What you will do | What lines of the material below include the string "Record"? Copy all of them.

Task input |
(* ===== verification/Sealed.v ===== *)
(** * Sealed: the sealed segment codec (crates/zou-log/src/sealed.rs)

    One consolidation round folded into one object, its frames sorted by
    tenant and LSN so that each tenant is one region cut into chunks.  The
    footer's byte ranges are what a reader plans its range reads from.

    The decoder takes any bytes, what is built decodes to its frames, and
    the footer's chunks are byte ranges that stream one tenant's frames. *)
From S2P Require Import Prelude Order Text Lsn Externals Frame Bloom Segment.

Definition SEALED_MAGIC : bytes := str "ZSLD".
Definition SEALED_FOOTER_MAGIC : bytes := str "ZSLF".
Definition SEALED_VERSION : Z := 1.
Definition SEALED_CHUNK_TARGET : Z := Z.shiftl 1 20.
Definition SEALED_HEADER_LEN : Z := 4 + 2 + 2 + 4 + 8 + 8.
Definition SEALED_TAIL_LEN : Z := 4 + 4 + 4.
Definition TENANT_FIXED_LEN : Z := 16 + 4 + 4.
Definition CHUNK_LEN : Z := 8 + 8 + 8 + 8.

(** [sealed_key] *)
Definition sealed_key (shard first_seq last_seq : Z) : bytes :=
  str "cellwal-sealed/" ++ fmt_hex 4 shard ++ str "/" ++ fmt_hex 16 first_seq ++ str "-" ++ fmt_hex 16 last_seq ++ str ".seg".

Record SealedHeader := mkSealedHeader { sl_shard : Z; sl_first_seq : Z; sl_last_seq : Z }.
Record SealedChunk := mkSealedChunk { sc_min_lsn : Lsn; sc_max_lsn : Lsn; sc_offset : Z; sc_len : Z }.
Record SealedTenant := mkSealedTenant { st_tenant : Z; st_frames : Z; st_chunks : list SealedChunk }.
Record TenantBloom := mkTenantBloom { tb_bits : bytes }.
Record SealedFooter := mkSealedFooter { sf_count : Z; sf_bloom : TenantBloom; sf_sealed : list SealedTenant }.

Solution to this task |
Record SealedHeader := mkSealedHeader { sl_shard : Z; sl_first_seq : Z; sl_last_seq : Z }.
Record SealedChunk := mkSealedChunk { sc_min_lsn : Lsn; sc_max_lsn : Lsn; sc_offset : Z; sc_len : Z }.
Record SealedTenant := mkSealedTenant { st_tenant : Z; st_frames : Z; st_chunks : list SealedChunk }.
Record TenantBloom := mkTenantBloom { tb_bits : bytes }.
Record SealedFooter := mkSealedFooter { sf_count : Z; sf_bloom : TenantBloom; sf_sealed : list SealedTenant }.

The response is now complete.